Lemma range_perm_loop_run fuel s vs R va off len perm :
  cur_inv s vs R -> 0 <= va -> 0 <= off -> va + len < 2 ^ 32 -> len + PAGE_SIZE < 2 ^ 32 ->
  (Z.to_nat (len - off) < fuel)%nat ->
  exists b, range_perm_loop fuel va off len perm s = Ok (b, s) /\
    (b = true <-> forall x, probed va off len x -> is_Some (amap vs.*2 (ADDR_TO_PN x))).
Proof.
  revert off. induction fuel as [|fuel IH]; intros off Hinv Hva Hoff Hend Hlen Hf; [lia|].
  pose proof page_size_pos. cbn [range_perm_loop]. destruct (Z.ltb_spec off len) as [Hlt|Hge].
  - rewrite (mbind_run _ _ _ _ _ (addr_perm_run s vs R _ perm Hinv)), (u32_small (va + off)) by lia.
    case_bool_decide as Hm; cbn [negb].
    + rewrite u32_small by lia. destruct (IH (off + PAGE_SIZE)) as (b & Hr & Hb); [done|lia..|].
      exists b. split; [done|]. rewrite Hb. split; intros Hx x (i & Hi & -> & Hl).
      * destruct (decide (i = 0)) as [->|]; [by rewrite Z.mul_0_l, Z.add_0_r|].
        apply Hx. exists (i - 1). split; [lia|]. split; [lia|]. lia.
      * apply Hx. exists (i + 1). split; [lia|]. split; [lia|]. lia.
    + exists false. split; [done|]. split; [done|]. intros Hx. exfalso. apply Hm, Hx. exists 0. lia.
  - exists true. split; [done|]. split; [|done]. intros _ x (i & Hi & -> & Hl). nia.
Qed.

(** [addr_perm] answers whether the page is mapped; the permissions that
    are asked for play no role (the comment above the function asks to verify
    them, the code that would is commented out). *)
Theorem addr_perm_ignores_perm s vs R va perm :
  cur_inv s vs R ->
  exists b, addr_perm va perm s = Ok (b, s) /\ (b = true <-> is_Some (amap vs.*2 (ADDR_TO_PN va))).
Proof.
  intros Hinv. eexists. split; [by eapply addr_perm_run|]. apply bool_decide_eq_true.
Qed.

(** With an aligned start the loop visits every page of the range. *)
Lemma probed_pages us va len :
  PAGE_ALIGNED va = true -> 0 <= len ->
  (forall x, probed va 0 len x -> is_Some (amap us (ADDR_TO_PN x))) <-> range_mapped us va len.
Proof.
  intros Hal Hlen. unfold PAGE_ALIGNED in Hal. apply Z.eqb_eq in Hal. pose proof page_size_pos.
  split; intros Hx x Hr.
  - pose proof (page_offset_bound (x - va)). pose proof (addr_pn_offset (x - va)) as E.
    set (i := ADDR_TO_PN (x - va)) in *. set (o := PAGE_OFFSET (x - va)) in *.
    assert (0 <= i) by (unfold i; rewrite addr_to_pn; apply Z.div_pos; lia).
    destruct (Hx (va + 0 + i * PAGE_SIZE)) as [pg Hpg]; [exists i; lia|].
    destruct (same_page (va + 0 + i * PAGE_SIZE) o) as [E' _]; [lia| |].
    { unfold PAGE_OFFSET. rewrite Z.add_0_r, Z.mod_add, Hal by lia. lia. }
    replace (va + 0 + i * PAGE_SIZE + o) with x in E' by lia. rewrite E'. by eexists.
  - destruct Hr as (i & Hi & -> & Hl). apply Hx. nia.
Qed.

Lemma range_perm_run s vs R va len perm :
  cur_inv s vs R -> 0 <= va -> 0 <= len -> va + len < 2 ^ 32 -> len + PAGE_SIZE < 2 ^ 32 ->
  exists b, range_perm va len perm s = Ok (b, s) /\
    (b = true <-> forall x, probed va 0 len x -> is_Some (amap vs.*2 (ADDR_TO_PN x))).
Proof. intros. unfold range_perm. apply (range_perm_loop_run _ s vs R); lia || done. Qed.

(** [copy_from_user] from a page-aligned user address: it reads the bytes
    of the address space when the whole range is mapped (unless a lookup
    fails, see [vmmap_read]), and returns -EFAULT without reading anything
    otherwise. *)
Theorem copy_from_user_correct s vs R va len :
  cur_inv s vs R -> PAGE_ALIGNED va = true -> 0 <= va -> 0 <= len -> va + len < 2 ^ 32 ->
  len + PAGE_SIZE < 2 ^ 32 ->
  (range_mapped vs.*2 va len ->
   (exists s' bs, copy_from_user va len s = Ok ((0, bs), s') /\ cur_inv s' vs R /\
     reads_as (objs s) vs.*2 va len bs) \/
   (copy_from_user va len s = Err FUndef /\
    lookup_fails false (objs s) vs.*2 (map vma_obj vs.*2 ++ R) (in_range va len))) /\
  (~ range_mapped vs.*2 va len -> copy_from_user va len s = Ok ((- EFAULT, []), s)).
Proof.
  intros Hinv Hal Hva Hlen Hend Hps. unfold copy_from_user.
  destruct (range_perm_run s vs R va len PROT_READ Hinv Hva Hlen Hend Hps) as (b & Hr & Hb).
  rewrite probed_pages in Hb by done. rewrite (mbind_run _ _ _ _ _ Hr). split; intros Hm.
  - rewrite (proj2 Hb Hm). cbn [negb]. unfold mget. unfold mbind_ at 1. unfold vmmap_read.
    pose proof (read_loop_run (S (Z.to_nat len)) s _ vs R va len 0 [] Hinv Hva Hend ltac:(lia) Hm
      ltac:(split; [done|lia]) ltac:(lia)) as H. rewrite Z.add_0_r in H. rewrite u32_small by lia.
    destruct H as [(s' & bs & Hrl & Hinv' & Hbs & (_ & Hcp & _) & _)|?]; [left|by right]. exists s', bs. split; [done|]. split; [|done].
    unfold cur_inv. by rewrite Hcp.
  - destruct b; [by destruct Hm; apply Hb | done].
Qed.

_Prompt_: Take the lines from the top of the data through the one that contains "revert off. induction" and copy them exactly, leaving out every line after it.

_Task solution_:
Lemma range_perm_loop_run fuel s vs R va off len perm :
  cur_inv s vs R -> 0 <= va -> 0 <= off -> va + len < 2 ^ 32 -> len + PAGE_SIZE < 2 ^ 32 ->
  (Z.to_nat (len - off) < fuel)%nat ->
  exists b, range_perm_loop fuel va off len perm s = Ok (b, s) /\
    (b = true <-> forall x, probed va off len x -> is_Some (amap vs.*2 (ADDR_TO_PN x))).
Proof.
  revert off. induction fuel as [|fuel IH]; intros off Hinv Hva Hoff Hend Hlen Hf; [lia|].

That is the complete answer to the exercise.